#### Available data
(** ** save with validation *)

Lemma Document_save_validate_raises
  (server : list Request -> Request -> Response)
  (d : Doc) (log : list Request) (docArgs : dict) :
  modified d = true ->
  on_save (_validation (collection d)) = true ->
  Document_save server docArgs {| self := d; sent := log |}
  = (Raise (TypeError "validate() got an unexpected keyword argument 'logErrors'"),
     {| self := d; sent := log |}).
Proof.
  intros Hm Hon.
  unfold Document_save, bind at 1, get at 1. simpl.
  rewrite Hm, Hon. unfold bind at 1.
  by rewrite call_validate_logErrors.
Qed.

(** C3.  With validation on save enabled, [save] on a modified document
    raises [TypeError] at the call of [validate], whatever the store and
    whatever the collection's validator would say: the validator is not
    reached, nothing is sent and nothing changes. *)
Theorem save_on_save_TypeError
  (server : list Request -> Request -> Response)
  (d : Doc) (log : list Request) (docArgs : dict) :
  modified d = true ->
  on_save (_validation (collection d)) = true ->
  Document_save server docArgs {| self := d; sent := log |}
  = (Raise (TypeError "validate() got an unexpected keyword argument 'logErrors'"),
     {| self := d; sent := log |}).
Proof.
  intros Hm Hon.
  unfold Document_save, bind at 1, get at 1. cbn [self].
  rewrite Hm, Hon.
  unfold bind at 1. rewrite call_validate_logErrors.
  reflexivity.
Qed.

Lemma save_on_save_TypeError_witness :
  let d := unsaved strict_users {[ "name" := VStr "a" ]} in
  _validateDct (collection d) (_store d) = Some (ValidationError "refused")
  /\ Document_save accepting ∅ {| self := d; sent := [] |}
     = (Raise (TypeError "validate() got an unexpected keyword argument 'logErrors'"),
        {| self := d; sent := [] |}).
Proof.
  intros d. split; [reflexivity |].
  exact (save_on_save_TypeError accepting d [] ∅ eq_refl eq_refl).
Defined.

(** ** Edge.save *)

Lemma resolve_vertex_None (g : list string) (msg : string) (st : St) :
  resolve_vertex g msg (VtxVal VNone) st
  = (Raise (if bool_decide ("types" ∈ g) then ValueError msg
            else NameError "types"), st).
Proof.
  unfold resolve_vertex, lookup_global, bind.
  by case_bool_decide.
Qed.

Lemma Edge_save_first_time
  (server : list Request -> Request -> Response)
  (d : Doc) (log : list Request) (f t : vertex) (edgeArgs : dict) :
  URL d = None ->
  vertex_is_None f || vertex_is_None t = true ->
  Edge_save server f t edgeArgs {| self := d; sent := log |}
  = (Raise (ValueError msg_edge_first_save), {| self := d; sent := log |}).
Proof.
  intros HU Hn. unfold Edge_save, bind, get. simpl.
  rewrite bool_decide_eq_true_2 by done. by rewrite Hn.
Qed.

Lemma Edge_save_again_no_endpoints
  (server : list Request -> Request -> Response)
  (d : Doc) (log : list Request) (edgeArgs : dict) :
  URL d <> None ->
  Edge_save server (VtxVal VNone) (VtxVal VNone) edgeArgs {| self := d; sent := log |}
  = (Raise (NameError "types"), {| self := d; sent := log |}).
Proof.
  intros HU. unfold Edge_save, bind at 1, get at 1. cbn [self andb].
  rewrite bool_decide_eq_false_2 by done.
  unfold bind at 1. cbn [andb]. cbv beta. by rewrite resolve_vertex_None.
Qed.

(** C4.  On an edge without URL, [save] without both endpoints raises the
    "must specify" [ValueError] and sends nothing.  On an edge with a URL,
    [save] without endpoints does not succeed: resolving the endpoint
    [None] raises, [NameError] here since the module binds no name [types],
    and [ValueError] if it did; nothing is sent and the stored endpoint ids
    are not consulted. *)
Theorem Edge_save_endpoints
  (server : list Request -> Request -> Response)
  (d : Doc) (log : list Request) (f t : vertex) (edgeArgs : dict) :
  let st := {| self := d; sent := log |} in
  (URL d = None -> vertex_is_None f || vertex_is_None t = true ->
   Edge_save server f t edgeArgs st = (Raise (ValueError msg_edge_first_save), st))
  /\ (URL d <> None ->
      Edge_save server (VtxVal VNone) (VtxVal VNone) edgeArgs st
      = (Raise (NameError "types"), st))
  /\ (forall g msg, exists e, resolve_vertex g msg (VtxVal VNone) st = (Raise e, st)).
Proof.
  intros st. subst st. split; [| split].
  - apply Edge_save_first_time.
  - apply Edge_save_again_no_endpoints.
  - intros g msg. rewrite resolve_vertex_None. eauto.
Qed.

Lemma new_unsaved_edge :
  new Edge friendships ∅ [] = (Ok tt, {| self := unsaved_edge; sent := [] |}).
Proof. vm_compute. reflexivity. Qed.

Lemma Edge_save_endpoints_witness :
  Edge_save accepting (VtxVal (VStr "users/1")) (VtxVal VNone) ∅
            {| self := unsaved_edge; sent := [] |}
  = (Raise (ValueError msg_edge_first_save),
     {| self := unsaved_edge; sent := [] |})
  /\ Edge_save accepting (VtxVal VNone) (VtxVal VNone) ∅
               {| self := saved_edge; sent := [] |}
     = (Raise (NameError "types"), {| self := saved_edge; sent := [] |}).
Proof.
  split.
  - exact (proj1 (Edge_save_endpoints accepting unsaved_edge []
                    (VtxVal (VStr "users/1")) (VtxVal VNone) ∅) eq_refl eq_refl).
  - apply (proj1 (proj2 (Edge_save_endpoints accepting saved_edge []
                           (VtxVal VNone) (VtxVal VNone) ∅))).
    discriminate.
Defined.

(** ** set and save *)

(** *** Walking through a dictionary *)

Lemma keys_empty {order : KeyOrder} : keys ∅ = [].
Proof. apply Permutation_nil_r. by rewrite keys_lists, map_to_list_empty. Qed.

Lemma elem_of_keys {order : KeyOrder} (m : dict) (k : string) :
  k ∈ keys m <-> is_Some (m !! k).
Proof.
  rewrite keys_lists, list_elem_of_fmap. split.
  - intros ([k' v] & -> & Hin). apply elem_of_map_to_list in Hin. eauto.
  - intros [v Hv]. exists (k, v). split; [done |]. by apply elem_of_map_to_list.
Qed.

Lemma NoDup_keys {order : KeyOrder} (m : dict) : NoDup (keys m).
Proof. rewrite keys_lists. apply NoDup_fst_map_to_list. Qed.

Lemma items_of_fst (m : dict) (l : list string) : (items_of m l).*1 = l.
Proof.
  unfold items_of. induction l as [|k l IH]; [done |].
  rewrite !fmap_cons. simpl. by rewrite IH.
Qed.
(** * Equipment tracker (equipment/models.py): lending lifecycle

    A shallow embedding of the equipment models of the school information
    server: [ItemType], [Item], [Transaction] and [Penalty], with the
    methods [Item.save], [Item.set_due_datetime], [Item.add_to_stock],
    [Item.check_out], [Item.check_in], [Item.days_overdue],
    [Item.find_by_number] and [Penalty.levy].

    Conventions of the embedding.
    - The database is a record of tables; a table is the list of its rows
      in the order a query returns them.  A model instance in memory is a
      plain record value; a method is a computation over the pair of its
      receiver [self] and the database, so that what a method did to
      [self] and to the tables before it raised is still there afterwards.
    - An exception is a value of [Exn]; a computation returns [Ok] or
      [Raise], always together with the state it reached.
    - [datetime.datetime.now()] and [datetime.date.today()] read a system
      clock.  The clock is a function from the number of readings taken so
      far to the reading; the database record counts the readings.
    - The methods that call themselves through kit contents are defined by
      recursion on the call depth still available; a call at depth zero
      raises [RecursionError], as the interpreter does at its recursion
      limit. *)

From Stdlib Require Import ZArith List String Ascii Bool Lia.
From Stdlib Require Import DecimalString Sorted.
Import ListNotations.
Open Scope string_scope.
Open Scope list_scope.
Open Scope Z_scope.

(** ** Python's [datetime] module, as far as the models use it *)

Module PyTime.

(** A [datetime.date] is held by its proleptic Gregorian ordinal
    ([date.toordinal()]: 1 is 0001-01-01, a Monday).  The calendar is not
    bounded above: the [OverflowError] past year 9999 is not modelled. *)
Definition date := Z.

Definition is_leap (year : Z) : bool :=
  (year mod 4 =? 0) && (negb (year mod 100 =? 0) || (year mod 400 =? 0)).

Definition days_before_year (year : Z) : Z :=
  let y := year - 1 in y * 365 + y / 4 - y / 100 + y / 400.

Definition days_in_month (year month : Z) : Z :=
  if month =? 2 then (if is_leap year then 29 else 28)
  else if (month =? 4) || (month =? 6) || (month =? 9) || (month =? 11)
       then 30 else 31.

Fixpoint days_before_month_aux (year : Z) (m : nat) : Z :=
  match m with
  | O => 0
  | S k => days_before_month_aux year k + days_in_month year (Z.of_nat m)
  end.

Definition days_before_month (year month : Z) : Z :=
  days_before_month_aux year (Z.to_nat (month - 1)).

(** [datetime.date(year, month, day)] *)
Definition mkdate (year month day : Z) : date :=
  days_before_year year + days_before_month year month + day.

(** [date.isoweekday()]: Monday is 1, Sunday is 7. *)
Definition isoweekday (d : date) : Z :=
  let r := d mod 7 in if r =? 0 then 7 else r.

(** [date + datetime.timedelta(days=n)] *)
Definition date_add_days (d : date) (n : Z) : date := d + n.

Record time := mktime { t_hour : Z; t_minute : Z; t_second : Z; t_microsecond : Z }.

(** [datetime.time(hour, minute)] *)
Definition time_hm (h m : Z) : time := mktime h m 0 0.

Record datetime := mkdatetime {
  dt_date : date;
  dt_hour : Z;
  dt_minute : Z;
  dt_second : Z;
  dt_microsecond : Z
}.

(** [datetime.datetime.combine(date, time)] *)
Definition combine (d : date) (t : time) : datetime :=
  mkdatetime d (t_hour t) (t_minute t) (t_second t) (t_microsecond t).
(** * Tailtown RAG server: indexer, vector store and reindex path

    A shallow embedding of [mcp-server/indexer.py], [mcp-server/vector_store.py]
    and of the reindex branch of [mcp-server/server.py], with the properties
    of the chunker, of the index pass, of the vector store and of the
    reindex sequence.

    Modelling conventions
    - a Python [str] is a [string]; [len] is [String.length] seen in [Z];
    - a Python [int] is a [Z] ([chunk_size], [chunk_overlap], [top_k], the
      indices handed back by the nearest-neighbour index);
    - a [dict] keyed by strings is a [gmap string _];
    - libraries outside the repository ([hashlib], [pathlib], [glob], the
      sentence-transformer model and the FAISS index) are section variables;
    - the logger is a list of records, newest last. *)

From Stdlib Require Import ZArith List String Ascii Bool Lia Sorted.
From stdpp Require Import base option gmap strings list fin_maps.
Import ListNotations.

Local Open Scope string_scope.
Local Open Scope list_scope.
Local Open Scope Z_scope.

(** ** Python string primitives used by the sources *)

Module PyStr.

Definition NL : ascii := "010"%char.

(** ["\n"] as a one-character string. *)
Definition nl : string := String NL EmptyString.

(** [len(s)] *)
Definition len (s : string) : Z := Z.of_nat (String.length s).

(** [s.split(sep)] for a one-character separator: never the empty list. *)
Fixpoint split (sep : ascii) (s : string) : list string :=
  match s with
  | EmptyString => [EmptyString]
  | String c s' =>
      if Ascii.eqb c sep then EmptyString :: split sep s'
      else match split sep s' with
           | [] => [String c EmptyString]
           | l :: ls => String c l :: ls
           end
  end.

(** [sep.join(l)] *)
Fixpoint join (sep : string) (l : list string) : string :=
  match l with
  | [] => EmptyString
  | x :: rest =>
      match rest with
      | [] => x
      | _ :: _ => String.append x (String.append sep (join sep rest))
      end
  end.

(** [s.startswith(p)] *)
Fixpoint startswith (p s : string) : bool :=
  match p, s with
  | EmptyString, _ => true
  | String _ _, EmptyString => false
  | String a p', String b s' => Ascii.eqb a b && startswith p' s'
  end.

(** [p in s] *)
Fixpoint contains (p s : string) : bool :=
  startswith p s ||
  match s with
  | EmptyString => false
  | String _ s' => contains p s'
  end.

(** [s.replace(old, '')] for a non-empty [old]: occurrences are removed
    left to right without overlap; [skip] counts the characters of the
    occurrence found last that are still to be dropped. *)
Fixpoint remove_from (old : string) (skip : nat) (s : string) : string :=
  match s with
  | EmptyString => EmptyString
  | String c s' =>
      match skip with
      | S k => remove_from old k s'
      | O =>
          if startswith old s
          then remove_from old (Nat.pred (String.length old)) s'
          else String c (remove_from old O s')
      end
  end.

Definition remove (old s : string) : string :=
  match old with
  | EmptyString => s
  | String _ _ => remove_from old O s
  end.

(** The characters below 256 that [str.strip()] removes. *)
Definition is_space (c : ascii) : bool :=
  let n := nat_of_ascii c in
  (Nat.eqb n 32 || (Nat.leb 9 n && Nat.leb n 13) || (Nat.leb 28 n && Nat.leb n 31)
   || Nat.eqb n 133 || Nat.eqb n 160)%bool.

Fixpoint lstrip (s : string) : string :=
  match s with
  | EmptyString => EmptyString
  | String c s' => if is_space c then lstrip s' else s
  end.

Fixpoint rstrip (s : string) : string :=
  match s with
  | EmptyString => EmptyString
  | String c s' =>
      match rstrip s' with
      | EmptyString => if is_space c then EmptyString else String c EmptyString
      | r => String c r
      end
  end.

(** [s.strip()] *)
Definition strip (s : string) : string := rstrip (lstrip s).

(** [s] starts with the text [p]; [s] ends with the text [p]. *)
Definition begins_with (s p : string) : Prop :=
  exists tail, s = String.append p tail.

Definition ends_with (s p : string) : Prop :=
  exists head, s = String.append head p.

(** The truth value of a list: [if l:] *)
Definition truthy {A} (l : list A) : bool :=
  match l with [] => false | _ :: _ => true end.

(** The characters of a list of lines, newlines not counted. *)
Definition total_len (l : list string) : Z :=
  fold_right (fun s acc => len s + acc) 0 l.

End PyStr.

Import PyStr.

(** ** indexer.py *)

Module Indexer.

(** The dictionaries the chunker appends to [chunks]. *)
Record Chunk := mkChunk {
  content : string;
  file_path : string;
  file_type : string;
  chunk_id : string;
  language : string;
  metadata : string
}.

(** The values of [files_index]. *)
Record FileInfo := mkFileInfo {
  fi_path : string;
  fi_type : string;
  fi_size : Z;
  fi_modified : string;
  fi_language : string
}.

(** [config.json], as the indexer and the vector store read it. *)
Record Config := mkConfig {
  project_root : string;
  index_patterns : list (string * list string);
  exclude_patterns : list string;
  chunk_size : Z;
  chunk_overlap : Z;
  embedding_model : string
}.

(** The state of the [for line in lines] loop of [_create_chunks]. *)
Record Loop := mkLoop {
  l_chunks : list Chunk;
  current_chunk : list string;
  current_size : Z
}.

Section Chunker.

(** [hashlib.md5(s.encode()).hexdigest()] *)
Variable md5_hexdigest : string -> string.
(** [Path(p).suffix] *)
Variable path_suffix : string -> string.

Variable config : Config.

Definition ext_map : list (string * string) :=
  [ (".ts", "typescript"); (".tsx", "typescript"); (".js", "javascript");
    (".jsx", "javascript"); (".py", "python"); (".md", "markdown");
    (".json", "json"); (".yml", "yaml"); (".yaml", "yaml");
    (".prisma", "prisma") ].

(** [d.get(k, default)] on a dictionary literal. *)
Fixpoint dict_get (d : list (string * string)) (k default : string) : string :=
  match d with
  | [] => default
  | (k', v) :: d' => if String.eqb k' k then v else dict_get d' k default
  end.

Definition _detect_language (path : string) : string :=
  dict_get ext_map (path_suffix path) "".

Definition is_declaration (line : string) : bool :=
  contains "export const" line || contains "export function" line
  || contains "class " line.

Definition _extract_metadata (text : string) (ftype : string) : string :=
  let lines := split NL text in
  let from_code :=
    if String.eqb ftype "code"
    then List.find is_declaration (firstn 10 lines) else None in
  match from_code with
  | Some line => strip line
  | None =>
      let from_doc :=
        if String.eqb ftype "documentation"
        then List.find (startswith "#") (firstn 5 lines) else None in
      match from_doc with
      | Some line => strip line
      | None => ""
      end
  end.

(** The dictionary built from the buffer at both [chunks.append] sites. *)
Definition make_chunk (path ftype : string) (buffer : list string) : Chunk :=
  let chunk_content := join nl buffer in
  {| content := chunk_content;
     file_path := path;
     file_type := ftype;
     chunk_id := md5_hexdigest chunk_content;
     language := _detect_language path;
     metadata := _extract_metadata chunk_content ftype |}.

(** [for prev_line in reversed(current_chunk)]: the argument is the
    reversed buffer, [overlap_lines.insert(0, _)] is a cons. *)
Fixpoint overlap_walk (overlap : Z) (reversed : list string)
    (overlap_lines : list string) (overlap_size : Z) : list string * Z :=
  match reversed with
  | [] => (overlap_lines, overlap_size)
  | prev_line :: rest =>
      if overlap_size + len prev_line >? overlap
      then (overlap_lines, overlap_size)
      else overlap_walk overlap rest (prev_line :: overlap_lines)
                        (overlap_size + len prev_line)
  end.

#### What you will do
Each line above from the one with "Definition is_declaration (line" up to and including the one with "Definition make_chunk (path" must be set down exactly, and no line outside that span may appear.

#### Solution
Definition is_declaration (line : string) : bool :=
  contains "export const" line || contains "export function" line
  || contains "class " line.

Definition _extract_metadata (text : string) (ftype : string) : string :=
  let lines := split NL text in
  let from_code :=
    if String.eqb ftype "code"
    then List.find is_declaration (firstn 10 lines) else None in
  match from_code with
  | Some line => strip line
  | None =>
      let from_doc :=
        if String.eqb ftype "documentation"
        then List.find (startswith "#") (firstn 5 lines) else None in
      match from_doc with
      | Some line => strip line
      | None => ""
      end
  end.

(** The dictionary built from the buffer at both [chunks.append] sites. *)
Definition make_chunk (path ftype : string) (buffer : list string) : Chunk :=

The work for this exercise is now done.